Likewise, Jaeger and Garner fail to light up the screen. Jaeger's Dennis harbors his own feelings for Gray, but he spends so much time simply being forlorn around her that, as she hops into someone else's arms at an alarming rate, he seems to be more shaken up than the widow. Garner, who has a natural charm, is never given sufficient slack to roam with her character and to find her own voice, instead serving as a puppet for Grant's forced lines.

That lack of natural delivery is what leads me to believe that Grant, not the actors, deserves the blame for the stilted nature of the dialogue. Case in point: Kevin Smith, who put his own spin on his lines because he felt that he couldn't deliver what was on the page convincingly. Smith got away with it because he blamed the changes on his insecurity as an actor, yet his "colloquializing" of the dialogue makes him far and away the most interesting character of the film. For someone primarily known for appearing on-screen as a silent character who only pipes up to deliver a moment of alacrity to a conflicted soul, Smith brings his natural, conversational wit to the role and owns it: he's funny, warm, charming, lovable, sincere and -- in one moment that frankly should have come later in the film than it did -- heartbreaking. He's so good that everyone who appears in the scene with him gets a personality boost: Dennis becomes a great straight man, Gray gets out the emotion that for some reason she never properly exhibits elsewhere and Fritz, well, Fritz doesn't suck as much life out of the thing as he does without Kevin. The best, most touching, most realistic relationships in the whole film actually are Sam's interactions with Grady's lover and toddler.
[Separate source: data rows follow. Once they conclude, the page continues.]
(* ===== verification/Dispatch.v ===== *)
(** * Announcing local changes to peers

    [cmd/syncthing/src/tui/index_dispatcher.rs] (the loop that turns
    [LocalIndexUpdated] events into BEP [IndexUpdate] messages and its split
    into chunks), [session_logger.rs] (which records what a session has sent)
    and the subscriber side of [crates/syncthing-sync/src/events.rs].

    The encoder of the messages and SHA-256 are parameters.  What the network
    answers is part of the input: the connected devices and, for every chunk,
    whether there is a connection and whether the send succeeds.  A broadcast
    channel of tokio keeps at least as many events as it was created for and
    tells a receiver that fell behind. *)

From S2P Require Import Prelude Core Bep Database Merge Conflict Session.

Definition MAX_INDEX_UPDATE_BYTES : Z := 1_000_000.

(** The two maps the dispatcher and the session loggers share, the messages
    handed to connections and the events published on the way. *)
Record DispatchState := mkDispatchState {
  device_shared_folders : gmap DeviceId (list str);
  indexed_folders_map : gmap (DeviceId * str) Z;
  ds_sent : list (DeviceId * WireIndexUpdate);
  ds_published : list SyncEvent;
}.

(** What happens to one chunk: [get_connection] gives [None], [send_message]
    fails, or the message is sent. *)
Inductive SendOutcome := NoConnection | SendFailed | SendDone.

Section Dispatch.
Context (encode : WireIndexUpdate -> option (list Z)) (sha256 : list Z -> list Z).

Definition set_blocks (f : FileInfo) (bs : list BlockInfo) : FileInfo :=
  mkFileInfo (name f) (file_type f) (size f) (permissions f) (modified_s f) (modified_ns f)
    (version f) (sequence f) (block_size f) bs (symlink_target f) (deleted f)
    (modified_by f) (blocks_hash f) (no_permissions f) (base_version f).

(** The block list a file is announced with. *)
Definition announced_blocks (f : FileInfo) : FileInfo :=
  if is_deleted f then set_blocks f []
  else if bool_decide (file_type f = File) && (size f =? 0) && bool_decide (blocks f = [])
  then set_blocks f [mkBlockInfo 0 (sha256 []) 0]
  else f.

Definition chunk_last (chunk_prev : Z) (files : list FileInfo) : Z :=
  default chunk_prev (list_max (sequence <$> files)).

Definition chunk_update (folder : str) (chunk_prev : Z) (files : list FileInfo) : WireIndexUpdate :=
  mkWireIndexUpdate folder (wire_of_file <$> files)
    (chunk_last chunk_prev files `min` i64_max) (chunk_prev `min` i64_max).

Definition chunk_fits (folder : str) (chunk_prev : Z) (files : list FileInfo) : bool :=
  match encode (chunk_update folder chunk_prev files) with
  | Some payload => Z.of_nat (length payload) <=? MAX_INDEX_UPDATE_BYTES
  | None => false
  end.

(** The variables of the loop. *)
Record Chunking := mkChunking {
  ck_chunks : list (Z * list FileInfo);
  ck_current : list FileInfo;
  ck_prev : Z;
}.

Definition chunk_file (folder : str) (c : Chunking) (file : FileInfo) : Chunking :=
  if chunk_fits folder (ck_prev c) (ck_current c ++ [file])
  then mkChunking (ck_chunks c) (ck_current c ++ [file]) (ck_prev c)
  else if decide (ck_current c = []) then mkChunking (ck_chunks c) [file] (ck_prev c)
  else mkChunking (ck_chunks c ++ [(ck_prev c, ck_current c)]) [file] (chunk_last (ck_prev c) (ck_current c)).

Definition chunks_done (c : Chunking) : list (Z * list FileInfo) :=
  if decide (ck_current c = []) then ck_chunks c else ck_chunks c ++ [(ck_prev c, ck_current c)].

Definition build_index_update_chunks (folder : str) (initial_prev : Z) (files : list FileInfo)
  : list (Z * list FileInfo) :=
  chunks_done (fold_left (chunk_file folder) files (mkChunking [] [] initial_prev)).

(** ** Sending *)

Definition record_sent (st : DispatchState) (device : DeviceId) (folder : str) (last : Z)
    (u : WireIndexUpdate) (e : SyncEvent) : DispatchState :=
  mkDispatchState (device_shared_folders st) (<[(device, folder) := last]> (indexed_folders_map st))
    (ds_sent st ++ [(device, u)]) (ds_published st ++ [e]).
But not even Smith can buoy this leaden, self-important snore-fest, a film that rushes the lives of its characters along yet still takes nearly two hours to reach its conclusion. That contrast between narrative length and running length leaves Catch and Release an interminable mess, a basket of cliché right down to its title, which becomes maddeningly punnish when we learn how much the characters like to fly fish. If you must watch it, do so to see Kevin Smith prove he could have a fun second career as an actor -- or maybe third; he does write comics now and then -- and for Juliette Lewis' off-kilter massage therapist, but bring a pillow for the rest of it.